Black Death is a disease that affected millions of people in the fourteenth century. The disease, formally called Bubonic Plague, is caused by the Yersinia Pestis bacterium. In the 1300s, the Plague affected more than 60% of the European population. ("Plague "). Death during this time was very common and eventually people lost interest in having relationships with one another (Boccaccio). Plague is especially intriguing because of its means of transmission, the effects it had on culture, and the methods of treatment during that time period.

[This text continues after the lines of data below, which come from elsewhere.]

(** * The RocksDB bindings of the cognitive engine

    A shallow embedding of [plugins/cognitive_engine/rocksdb_stubs.c]
    (the [HAVE_ROCKSDB] build) and the properties of its entry points.

    The stubs are glue between OCaml and the RocksDB C API.  The engine
    behind that API is not part of the repository, so it enters the
    development as an interface ([Engine]) with the same function names
    as [rocksdb/c.h]; every stub is written once, over an arbitrary
    engine.  What the stubs rely on from the engine is collected in
    [EngineOk].  A small in-memory engine ([RefEngine]) implements the
    interface so that every stub can be run on concrete inputs.

    Conventions of the embedding:
    - an OCaml custom block holding a pointer to a malloc'ed wrapper is
      the [option] of the wrapper record, [None] being the NULL pointer
      stored by the destroy functions; a stub that changes the block or
      the wrapper returns the new contents next to its result;
    - [caml_failwith msg] is the outcome [Failure msg], [CAMLreturn v]
      the outcome [Ok v];
    - an OCaml integer argument is a [Z] and the stub decodes it as the
      code does: [Int_val] keeps its low 32 bits as a C [int]; a string
      passed with [caml_string_length] (keys, values) is taken whole,
      one passed as a C string (the path, a property name) is read up to
      its first NUL byte ([c_string]);
    - a C [int] is a [Z]; the one place where the stubs do arithmetic on
      it ([n_ops++]) wraps to 32 bits explicitly;
    - the engine object behind a pointer is held by value: the field
      [db] of a wrapper is the state of the store and is replaced by the
      state each engine call leaves;
    - engine calls that only release what the engine holds
      ([rocksdb_close], the [_destroy] functions, [rocksdb_release_snapshot],
      [free]) have no counterpart: they change no result of any stub. *)

From Stdlib Require Import ZArith List String Bool Lia.
Import ListNotations.

Local Open Scope string_scope.
Local Open Scope Z_scope.

(** ** Results of a stub *)

Inductive outcome (A : Type) : Type :=
| Ok (v : A)
| Failure (msg : string).

Arguments Ok {A} v.
Arguments Failure {A} msg.

Definition raised {A : Type} (r : outcome A) : bool :=
  match r with
  | Ok _ => false
  | Failure _ => true
  end.

(** A call of the C API that reports through [char **errptr]: the value
    it produced and the error string left in [err] ([None] for NULL). *)
Inductive status (A : Type) : Type :=
| Done (a : A)
| Err (e : string).

Arguments Done {A} a.
Arguments Err {A} e.

(** [char msg[256]; snprintf(msg, sizeof(msg), fmt "%s", err)]: the
    formatted text cut to 255 characters. *)
Definition snprintf256 (prefix err : string) : string :=
  substring 0 255 (prefix ++ err).

(** ** C integers *)

Definition INT_MAX : Z := 2147483647.
Definition INT_MIN : Z := -2147483648.

(** The value of a 32-bit two's complement [int] holding [z]. *)
Definition wrap_int (z : Z) : Z := (z - INT_MIN) mod 2 ^ 32 + INT_MIN.

(** [Int_val(v)], that is [(int) Long_val(v)]: the OCaml integer [v]
    narrowed to a C [int]. *)
Definition Int_val (v : Z) : Z := wrap_int v.

(** [String_val(v)] read as a C string: the bytes of the OCaml string
    before its first NUL byte. *)
Fixpoint c_string (s : string) : string :=
  match s with
  | EmptyString => EmptyString
  | String c rest =>
      if Ascii.eqb c Ascii.zero then EmptyString else String c (c_string rest)
  end.

(** What a stub does when it may run an engine call outside the
    precondition the C API states for it: it returns or raises, or the
    call leaves its behaviour undefined. *)
Inductive behaviour (A : Type) : Type :=
| Defined (r : outcome A)
| Undefined.

Arguments Defined {A} r.
Arguments Undefined {A}.

(** ** Options built by [caml_rocksdb_open] *)

Inductive compression_t : Type :=
| rocksdb_snappy_compression
| rocksdb_lz4_compression
| rocksdb_zstd_compression.

Record rocksdb_options_t : Type := {
  create_if_missing : bool;
  create_missing_column_families : bool;
  compression : option compression_t;
  bloom_bits_per_key : option Z
}.

Definition rocksdb_options_create : rocksdb_options_t :=
  {| create_if_missing := false;
     create_missing_column_families := false;
     compression := None;
     bloom_bits_per_key := None |}.

Definition rocksdb_options_set_create_if_missing
  (o : rocksdb_options_t) (b : bool) : rocksdb_options_t :=
  {| create_if_missing := b;
     create_missing_column_families := create_missing_column_families o;
     compression := compression o;
     bloom_bits_per_key := bloom_bits_per_key o |}.

Definition rocksdb_options_set_create_missing_column_families
  (o : rocksdb_options_t) (b : bool) : rocksdb_options_t :=
  {| create_if_missing := create_if_missing o;
     create_missing_column_families := b;
     compression := compression o;
     bloom_bits_per_key := bloom_bits_per_key o |}.

Definition rocksdb_options_set_compression
  (o : rocksdb_options_t) (c : compression_t) : rocksdb_options_t :=
  {| create_if_missing := create_if_missing o;
     create_missing_column_families := create_missing_column_families o;
     compression := Some c;
     bloom_bits_per_key := bloom_bits_per_key o |}.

Plague is mostly transmitted by a flea or rodent bite. The fleas bite an infected rodent, usually a black rat, and accumulate bacteria in their stomachs. Over time, the rats all become contaminated and die. The fleas, looking for food, turn to humans as a source. They bite the human, therefore injecting bacteria into their bloodstream. Today, squirrels, chipmunks, mice, and other small rodents can carry plague ("Plague "). Because of this, it makes plague very infectious and dangerous. .
Bubonic Plague is a disease that killed millions of people in the Middle Ages. According to some historians, there were not enough survivors to bury the dead. Plague was epidemic and disastrous in Africa, Asia, and especially Europe ("Plague "). In the 1300s, anyone who was still alive was terrified of dying. They ran away, hid out in their houses, and avoided all sick people (Boccaccio). This was especially apparent in the town of Florence, Italy. They would lock themselves in their houses for long periods of time to avoid getting the Plague. They barely ate and would not let anyone into their homes. They would not see anyone they know and lived in complete isolation. In addition, they refused to be alerted of the death or sickness of another member of the community because they simply did not care anymore (Giblin). Some people were convinced that being reckless was the best way to stay healthy.